Lemma parse_term_shorter l v r : parse_term l = Some (v, r) -> shorter r l.
Proof.
  unfold parse_term, shorter. destruct l as [|a l0]; [done|]. set (l := a :: l0).
  destruct (negb _); [done|]. destruct (leadingInt 0 l) as [[v0 l1]|] eqn:E; [|done].
  cbn [mbind option_bind]. apply leadingInt_length in E.
  set (fr := match l1 with [] => _ | _ => _ end).
  assert (Hfr : length fr.1.2 <= length l1).
  { unfold fr. destruct l1 as [|b l1']; [done|]. case_bool_decide; [|done].
    pose proof (leadingFraction_length l1' 0 (f64_of 1) false) as Hl.
    destruct (leadingFraction _ _ _ l1') as [[f sc] l2]. simpl in *. lia. }
  destruct fr as [[[f sc] l2] post]. simpl in Hfr.
  destruct (_ && _); [done|]. destruct (span_unit l2) as [u l3] eqn:Eu.
  apply span_unit_length in Eu. case_bool_decide as Hu; [done|].
  destruct (unit_of u) as [w|]; [|done]. cbn [mbind option_bind].
  assert (Hne : length u <> 0) by (by destruct u).
  intros Ht. repeat hcase Ht; try done; injection Ht as _ <-; lia.
Qed.

Lemma parse_terms_fuel n : forall m d l, length l <= n -> length l <= m ->
  parse_terms n d l = parse_terms m d l.
Proof.
  induction n as [|n IH]; intros m d l Hn Hm; (destruct l as [|a l]; [by destruct m|]); [simpl in Hn; lia|].
  destruct m as [|m]; [simpl in Hm; lia|]. cbn [parse_terms].
  destruct (parse_term (a :: l)) as [[v r]|] eqn:E; [|done]. cbn [mbind option_bind].
  apply parse_term_shorter in E. unfold shorter in E. by rewrite (IH m) by lia.
Qed.

(** ** The programs *)

(** [Unmarshal], [Decode], [ExpandEnv] and the runes of a text, with [n] more fuel. *)
Definition Unmarshal_with (n : nat) (s : string) : option json :=
  let l := chars s in
  '(v, r) ← parse_value (2 * length l + 1 + n) 0 (skip_ws l);
  match skip_ws r with [] => Some v | _ => None end.

Definition Decode_with (n : nat) (limit : Z) (body : string) : option json :=
  let l := skip_ws (chars (sprefix (Z.to_nat limit) body)) in
  '(v, r) ← parse_value (2 * length l + 1 + n) 0 l;
  if (slen body <=? limit)%Z || negb (bool_decide (r = []))
     || match v with JArr _ | JObj _ => true | _ => false end
  then Some v else None.

Definition ExpandEnv_with (n : nat) (getenv : Getenv) (value : string) : string :=
  let s := TrimSpace value in unchars (expand_fuel getenv (String.length s + n) (chars s)).

Definition runes_with (n : nat) (s : string) : list Z := runes_fuel (String.length s + n) (chars s).

Definition marshal_string_with (n : nat) (s : string) : list ascii :=
  quo :: escape_fuel (String.length s + n) (chars s) ++ [quo].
= = = =
Exercise objective: Print the line with "let s := TrimSpace" and every line after it in the entries above, exactly as written. Leave out all other lines.

Answer space:
  let s := TrimSpace value in unchars (expand_fuel getenv (String.length s + n) (chars s)).

Definition runes_with (n : nat) (s : string) : list Z := runes_fuel (String.length s + n) (chars s).

Definition marshal_string_with (n : nat) (s : string) : list ascii :=
  quo :: escape_fuel (String.length s + n) (chars s) ++ [quo].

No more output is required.